** Material to process follows **

(* ===== verification/Deliveries.v ===== *)
(** * Deliveries handled at the same time

    [process] of internal/worker, in the steps that other goroutines can come
    between: the look at the status (in the primary tables, or in a replica
    that lags behind), the database transaction of [settle] (statement by
    statement, in [Concurrency]), the status written after a failure, and the
    answer.  Reads may fail, and the answer to a commit may be lost.

    [process] run alone is such a sequence of steps.  The invariants here are
    those of any number of deliveries in any interleaving; [Pool] has the
    goroutines that run them. *)

From S2P Require Import Prelude GoNum Float64 Domain Sql Postgres Transfer Bank Redis Queue World Reference.
From S2P Require Import Session Repository TransactionService Worker Settlement Ledger Concurrency.

(** ** The steps of [process]

    Where a delivery stands: received, before [GetByID]; in [settle], whose
    transaction is the thread with the same number; after its error, before
    [UpdateStatus]; answered, with an ack or not. *)
Inductive proc : Type :=
| Checking (p : TxMessage)
| Settling (p : TxMessage)
| Failing (p : TxMessage)
| Answered (acked : bool).

Definition handles (s : proc) : option TxMessage :=
  match s with Checking p | Settling p | Failing p => Some p | Answered _ => None end.

(** The primary database with its transactions; the tables of the replica, if
    the repository of the worker reads one; and the deliveries. *)
Record pcfg : Type := mkPcfg {
  db : cfg;
  replica : option Tables;
  procs : gmap nat proc;
}.

(** What [GetByID] reads. *)
Definition seen (c : pcfg) : Tables := default (tables (db c)) (replica c).

Definition with_proc (t : nat) (s : proc) (c : pcfg) : pcfg := mkPcfg (db c) (replica c) (<[t := s]> (procs c)).

(** The thread of [settle], about to begin its transaction. *)
Definition begin_settle (t : nat) (p : TxMessage) (d : cfg) : cfg :=
  mkCfg (tables d) (locks d) (<[t := Waiting (JobSettle p)]> (threads d)) (committed_jobs d).

(** [GetByID] fails; the answer to a commit that went through is lost. *)
Inductive incident : Type := ReadFailed | CommitLost.

Section steps.
Context {P : Type} `{PgDriver P}.
(** Which incidents can happen. *)
Context (may : incident -> Prop).

Inductive pstep : pcfg -> pcfg -> Prop :=
| p_skip c t p :
    procs c !! t = Some (Checking p) -> row_completed (seen c) (msg_tx_id p) ->
    pstep c (with_proc t (Answered true) c)
| p_settle c t p :
    procs c !! t = Some (Checking p) -> ~ row_completed (seen c) (msg_tx_id p) ->
    pstep c (mkPcfg (begin_settle t p (db c)) (replica c) (<[t := Settling p]> (procs c)))
(** an error of [GetByID] counts as "not completed" *)
| p_read_failed c t p :
    may ReadFailed -> procs c !! t = Some (Checking p) ->
    pstep c (mkPcfg (begin_settle t p (db c)) (replica c) (<[t := Settling p]> (procs c)))
| p_db c d : cstep (db c) d -> pstep c (mkPcfg d (replica c) (procs c))
| p_ack c t p :
    procs c !! t = Some (Settling p) -> threads (db c) !! t = Some (Ended (JobSettle p) true) ->
    pstep c (with_proc t (Answered true) c)
| p_error c t p :
    procs c !! t = Some (Settling p) -> threads (db c) !! t = Some (Ended (JobSettle p) false) ->
    pstep c (with_proc t (Failing p) c)
| p_commit_lost c t p :
    may CommitLost -> procs c !! t = Some (Settling p) ->
    threads (db c) !! t = Some (Ended (JobSettle p) true) ->
    pstep c (with_proc t (Failing p) c)
(** the statement waits for the lock of its row *)
| p_failed c t p tb :
    procs c !! t = Some (Failing p) -> locks (db c) !! inr (msg_tx_id p) = None ->
    sql_step (UpdateTxStatus StatusFailed (msg_tx_id p)) (tables (db c)) tb ->
    pstep c (mkPcfg (mkCfg tb (locks (db c)) (threads (db c)) (committed_jobs (db c))) (replica c)
               (<[t := Answered false]> (procs c)))
(** and may itself fail *)
| p_failed_lost c t p :
    procs c !! t = Some (Failing p) -> pstep c (with_proc t (Answered false) c).
End steps.

(** What is outside [process]: which deliveries are received next, what is
    stored by requests, and when the replica catches up. *)
Section environment.
Context {P : Type} `{PgDriver P} `{JSON TxMessage}.

Record limits : Type := mkLimits {
  may : incident -> Prop;
  admits : pcfg -> Delivery -> Prop;
  saves : Transaction -> Prop;
  unsent : pcfg -> string -> Prop;
}.

(** The start of [process]. *)
Definition received (d : Delivery) : proc :=
  match json_Unmarshal (d_body d) with Ok p => Checking p | Err _ => Answered false end.

Inductive env_step (L : limits) : pcfg -> pcfg -> Prop :=
(** [Save] of [createAsync] waits for nobody: its row is new *)
| env_save c tx tb :
    saves L tx -> locks (db c) !! inr (ID tx) = None ->
    sql_step (InsertTx (set_status StatusPending tx)) (tables (db c)) tb ->
    env_step L c (mkPcfg (mkCfg tb (locks (db c)) (threads (db c)) (committed_jobs (db c))) (replica c) (procs c))
(** its [UpdateStatus], when [Publish] fails *)
| env_unsent c i tb :
    unsent L c i -> locks (db c) !! inr i = None ->
    sql_step (UpdateTxStatus StatusFailed i) (tables (db c)) tb ->
    env_step L c (mkPcfg (mkCfg tb (locks (db c)) (threads (db c)) (committed_jobs (db c))) (replica c) (procs c))
| env_replay c tb :
    replica c = Some tb -> env_step L c (mkPcfg (db c) (Some (tables (db c))) (procs c)).

(** Any number of calls of [process]. *)
Inductive dstep (L : limits) : pcfg -> pcfg -> Prop :=
| d_receive c t d : procs c !! t = None -> admits L c d -> dstep L c (with_proc t (received d) c)
| d_work c c' : pstep (may L) c c' -> dstep L c c'
| d_env c c' : env_step L c c' -> dstep L c c'.
End environment.

(** ** The shape of a configuration *)

(** The transaction of a delivery. *)
Definition thread_of (s : proc) (o : option thread) : Prop :=
  match s with
  | Checking _ => o = None
  | Settling p => exists x, o = Some x /\ thread_job x = JobSettle p
  | Failing p => exists b, o = Some (Ended (JobSettle p) b)
  | Answered _ => forall x, o = Some x -> live x = 0
  end.

Record shape (c : pcfg) : Prop := {
  sh_thread : map_Forall (fun t s => thread_of s (threads (db c) !! t)) (procs c);
  sh_dom : forall t, is_Some (threads (db c) !! t) -> is_Some (procs c !! t);
}.

(** The steps that are left of a delivery. *)
Definition todo_steps (th : thread) : Z :=
  match th with
  | Waiting j => 2 + Z.of_nat (length (job_statements j))
  | Running _ _ todo _ => 1 + Z.of_nat (length todo)
  | Ended _ _ => 0
  end.
Definition proc_steps (s : proc) (o : option thread) : Z :=
  match s with
  | Checking _ => 8
  | Settling _ => 2 + default 0 (todo_steps <$> o)
  | Failing _ => 1
  | Answered _ => 0
  end.
Definition total_steps (c : pcfg) : Z :=
  map_sum id (map_imap (fun t s => Some (proc_steps s (threads (db c) !! t))) (procs c)).

Section shape.
Context {P : Type} `{PgDriver P}.

(** One delivery goes on, with its thread. *)
Lemma shape_update c c' t s' :
  shape c -> procs c' = <[t := s']> (procs c) ->
  (forall t', t' <> t -> threads (db c') !! t' = threads (db c) !! t') ->
  thread_of s' (threads (db c') !! t) -> shape c'.
Proof.
  intros [Ht Hd] Ep Eth Hs'. split; rw Ep.
  - intros t' s. rw lookup_insert. case_decide as Hdec; [by intros [= <-]; subst|]. intros Hs.
    rw Eth; [congruence|]. by apply Ht.
  - intros t' Hx. rw lookup_insert. case_decide as Hdec; [done|]. apply Hd. by rw -Eth.
Qed.

Lemma total_steps_update c c' t s s' :
  procs c !! t = Some s -> procs c' = <[t := s']> (procs c) ->
  (forall t', t' <> t -> threads (db c') !! t' = threads (db c) !! t') ->
  total_steps c' = total_steps c - proc_steps s (threads (db c) !! t) + proc_steps s' (threads (db c') !! t).
Proof.
  intros Hs Ep Eth. unfold total_steps. rw Ep.
  assert (map_imap (fun t0 s0 => Some (proc_steps s0 (threads (db c') !! t0))) (<[t := s']> (procs c)) =
    <[t := proc_steps s' (threads (db c') !! t)]>
      (map_imap (fun t0 s0 => Some (proc_steps s0 (threads (db c) !! t0))) (procs c))) as ->.
  { apply map_eq. intros t'. rw map_lookup_imap !lookup_insert. case_decide as Hdec; [by subst|].
    rw map_lookup_imap Eth; [congruence|done]. }
  rw (map_sum_insert id _ _ _ (proc_steps s (threads (db c) !! t))); [by rw map_lookup_imap Hs|done].
Qed.

Lemma total_steps_receive `{JSON TxMessage} c t d :
  procs c !! t = None -> total_steps (with_proc t (received d) c) <= total_steps c + 8.
Proof.
  intros Ht. unfold total_steps. cbn. rw (map_imap_insert_Some _ _ (received d) _ (proc_steps (received d) (threads (db c) !! t))); [done|].
  rw map_sum_insert_new; [by rw map_lookup_imap Ht|]. unfold received. destruct (json_Unmarshal _); cbn; lia.
Qed.

Lemma total_steps_nonneg c : 0 <= total_steps c.
Proof.
  apply map_sum_nonneg. intros t z Hz. rw map_lookup_imap in Hz. destruct (procs c !! t) as [s|]; [|done].
  injection Hz as <-. destruct s, (threads (db c) !! t) as [[| |]|]; cbn; lia.
Qed.

(** One thread moves, towards its end. *)
Lemma cstep_moves c c' : cstep c c' -> exists t th th',
  threads c !! t = Some th /\ live th = 1 /\ threads c' = <[t := th']> (threads c) /\ thread_job th' = thread_job th /\
  todo_steps th' < todo_steps th.
Proof.
  intros Hstep. destruct Hstep as [c t j Ht|c t j Ht|c t j past todo own Ht|c t j past s todo own tv Ht|c t j past own Ht];
    do 3 eexists; (split; [exact Ht|]); split_and!; try done; cbn [todo_steps length]; lia.
Qed.

(** It is the thread of a delivery in [settle]. *)
Lemma shape_owner c t th : shape c -> threads (db c) !! t = Some th -> live th = 1 ->
  exists p, procs c !! t = Some (Settling p) /\ thread_job th = JobSettle p.
Proof.
  intros [Hth Hd] Ht Hl. destruct (Hd t) as [s Hs]; [by rw Ht|]. pose proof (Hth t s Hs) as Hp. cbn in Hp.
  rw Ht in Hp. destruct s as [p|p|p|b]; cbn in Hp.
  - done.
  - destruct Hp as (x & [= <-] & Hj). by exists p.
  - by destruct Hp as [b [= ->]].
  - specialize (Hp th eq_refl). lia.
Qed.

(** Every step of [process] keeps the shape, and there are only so many. *)
Lemma pstep_shape may c c' : pstep may c c' -> shape c -> shape c' /\ total_steps c' < total_steps c.
Proof.
  intros Hstep Hsh.
  assert (forall t s s' c1, procs c !! t = Some s -> procs c1 = <[t := s']> (procs c) ->
    (forall t', t' <> t -> threads (db c1) !! t' = threads (db c) !! t') ->
    thread_of s' (threads (db c1) !! t) ->
    proc_steps s' (threads (db c1) !! t) < proc_steps s (threads (db c) !! t) ->
    shape c1 /\ total_steps c1 < total_steps c) as Hone.
  { intros t s s' c1 Hs Ep Eth Hs' Hlt. split; [by eapply shape_update|].
    rw (total_steps_update c c1 t s s' Hs Ep Eth). lia. }
  assert (forall t s, procs c !! t = Some s -> thread_of s (threads (db c) !! t)) as Hth by apply (sh_thread c Hsh).
  assert (forall t p th', procs c !! t = Some (Checking p) -> todo_steps th' <= 5 -> thread_job th' = JobSettle p ->
    let c1 := mkPcfg (mkCfg (tables (db c)) (locks (db c)) (<[t := th']> (threads (db c))) (committed_jobs (db c)))
                (replica c) (<[t := Settling p]> (procs c)) in
    shape c1 /\ total_steps c1 < total_steps c) as Hbegin.
  { intros t p th' Ht Hle Hj. apply (Hone t (Checking p) (Settling p)); [exact Ht|done| | |]; cbn [db threads].
    - intros t' Hne. by rw lookup_insert_ne.
    - rw lookup_insert_eq. by exists th'.
    - rw lookup_insert_eq. cbn. lia. }
  destruct Hstep as [c t p Ht Hc|c t p Ht Hc|c t p _ Ht|c d Hs|c t p Ht Hx|c t p Ht Hx|c t p _ Ht Hx|c t p tb Ht Hl Hup|c t p Ht].
  - apply (Hone t (Checking p) (Answered true) (with_proc t (Answered true) c) Ht eq_refl); cbn; [done|by rw (Hth t _ Ht)|lia].
  - by apply Hbegin.
  - by apply Hbegin.
  - destruct (cstep_moves _ _ Hs) as (t & th & th' & Ht & Hl & Hths & Hj & Hlt).
    destruct (shape_owner c t th Hsh Ht Hl) as (p & Hp & Hjob).
    apply (Hone t (Settling p) (Settling p) (mkPcfg d (replica c) (procs c)) Hp); cbn [procs db]; [by rw insert_id| | |]; rw Hths.
    + intros t' Hne. by rw lookup_insert_ne.
    + rw lookup_insert_eq. exists th'. by rw Hj.
    + rw lookup_insert_eq Ht. cbn. lia.
  - apply (Hone t (Settling p) (Answered true) (with_proc t (Answered true) c) Ht eq_refl); cbn; rw ?Hx; [done| |cbn; lia].
    by intros x [= <-].
  - apply (Hone t (Settling p) (Failing p) (with_proc t (Failing p) c) Ht eq_refl); cbn; rw ?Hx; [done|by eexists|cbn; lia].
  - apply (Hone t (Settling p) (Failing p) (with_proc t (Failing p) c) Ht eq_refl); cbn; rw ?Hx; [done|by eexists|cbn; lia].
  - destruct (Hth t _ Ht) as [b Hb].
    apply (Hone t (Failing p) (Answered false) (mkPcfg (mkCfg tb (locks (db c)) (threads (db c)) (committed_jobs (db c)))
      (replica c) (<[t := Answered false]> (procs c))) Ht eq_refl); cbn; rw ?Hb; [done| |lia]. by intros x [= <-].
  - destruct (Hth t _ Ht) as [b Hb].
    apply (Hone t (Failing p) (Answered false) (with_proc t (Answered false) c) Ht eq_refl); cbn; rw ?Hb; [done| |lia].
    by intros x [= <-].
Qed.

** End of Material to process **

Task to carry out> Beginning with the top line of the data above, output every line exactly until the one that contains "statement, in [Concurrency]), the", and include that one too.

Result>
(* ===== verification/Deliveries.v ===== *)
(** * Deliveries handled at the same time

    [process] of internal/worker, in the steps that other goroutines can come
    between: the look at the status (in the primary tables, or in a replica
    that lags behind), the database transaction of [settle] (statement by
    statement, in [Concurrency]), the status written after a failure, and the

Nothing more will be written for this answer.